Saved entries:
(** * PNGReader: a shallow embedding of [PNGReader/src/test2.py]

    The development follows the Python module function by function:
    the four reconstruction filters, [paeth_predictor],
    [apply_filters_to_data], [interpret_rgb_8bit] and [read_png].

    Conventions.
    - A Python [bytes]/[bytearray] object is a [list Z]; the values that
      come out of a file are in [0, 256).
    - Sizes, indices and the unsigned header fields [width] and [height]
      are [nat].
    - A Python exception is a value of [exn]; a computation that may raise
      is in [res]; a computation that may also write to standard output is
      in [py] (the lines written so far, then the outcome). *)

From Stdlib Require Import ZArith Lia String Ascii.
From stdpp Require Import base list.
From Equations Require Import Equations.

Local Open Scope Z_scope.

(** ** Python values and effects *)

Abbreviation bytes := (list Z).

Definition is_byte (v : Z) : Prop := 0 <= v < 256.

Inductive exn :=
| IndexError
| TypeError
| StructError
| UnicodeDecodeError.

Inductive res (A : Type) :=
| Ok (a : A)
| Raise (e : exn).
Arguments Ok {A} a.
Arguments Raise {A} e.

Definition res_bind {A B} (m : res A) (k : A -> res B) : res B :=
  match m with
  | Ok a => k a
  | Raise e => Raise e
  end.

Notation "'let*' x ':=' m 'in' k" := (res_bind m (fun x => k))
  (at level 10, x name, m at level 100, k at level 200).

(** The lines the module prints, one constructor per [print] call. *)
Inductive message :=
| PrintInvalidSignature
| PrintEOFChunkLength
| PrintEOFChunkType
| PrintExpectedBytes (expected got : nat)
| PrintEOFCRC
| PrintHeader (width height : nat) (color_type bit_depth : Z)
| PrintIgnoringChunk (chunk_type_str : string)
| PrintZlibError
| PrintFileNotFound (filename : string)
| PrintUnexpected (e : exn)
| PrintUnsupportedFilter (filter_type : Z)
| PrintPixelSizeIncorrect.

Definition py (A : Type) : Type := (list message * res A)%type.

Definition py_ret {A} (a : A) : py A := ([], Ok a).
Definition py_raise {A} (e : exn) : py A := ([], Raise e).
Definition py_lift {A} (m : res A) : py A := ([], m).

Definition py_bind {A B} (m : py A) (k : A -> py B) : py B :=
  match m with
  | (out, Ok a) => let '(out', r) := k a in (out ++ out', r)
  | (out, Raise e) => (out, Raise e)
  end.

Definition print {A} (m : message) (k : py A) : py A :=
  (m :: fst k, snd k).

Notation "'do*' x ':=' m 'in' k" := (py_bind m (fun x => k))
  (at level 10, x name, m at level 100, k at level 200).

REQUIREMENT -
Give back the records above exactly, limited to the lines between the one holding "[apply_filters_to_data], [interpret_rgb_8bit] and" and the one holding "(** ** Python values and effects *)", inclusive.

OUTPUT OF THE TASK -
    [apply_filters_to_data], [interpret_rgb_8bit] and [read_png].

    Conventions.
    - A Python [bytes]/[bytearray] object is a [list Z]; the values that
      come out of a file are in [0, 256).
    - Sizes, indices and the unsigned header fields [width] and [height]
      are [nat].
    - A Python exception is a value of [exn]; a computation that may raise
      is in [res]; a computation that may also write to standard output is
      in [py] (the lines written so far, then the outcome). *)

From Stdlib Require Import ZArith Lia String Ascii.
From stdpp Require Import base list.
From Equations Require Import Equations.

Local Open Scope Z_scope.

(** ** Python values and effects *)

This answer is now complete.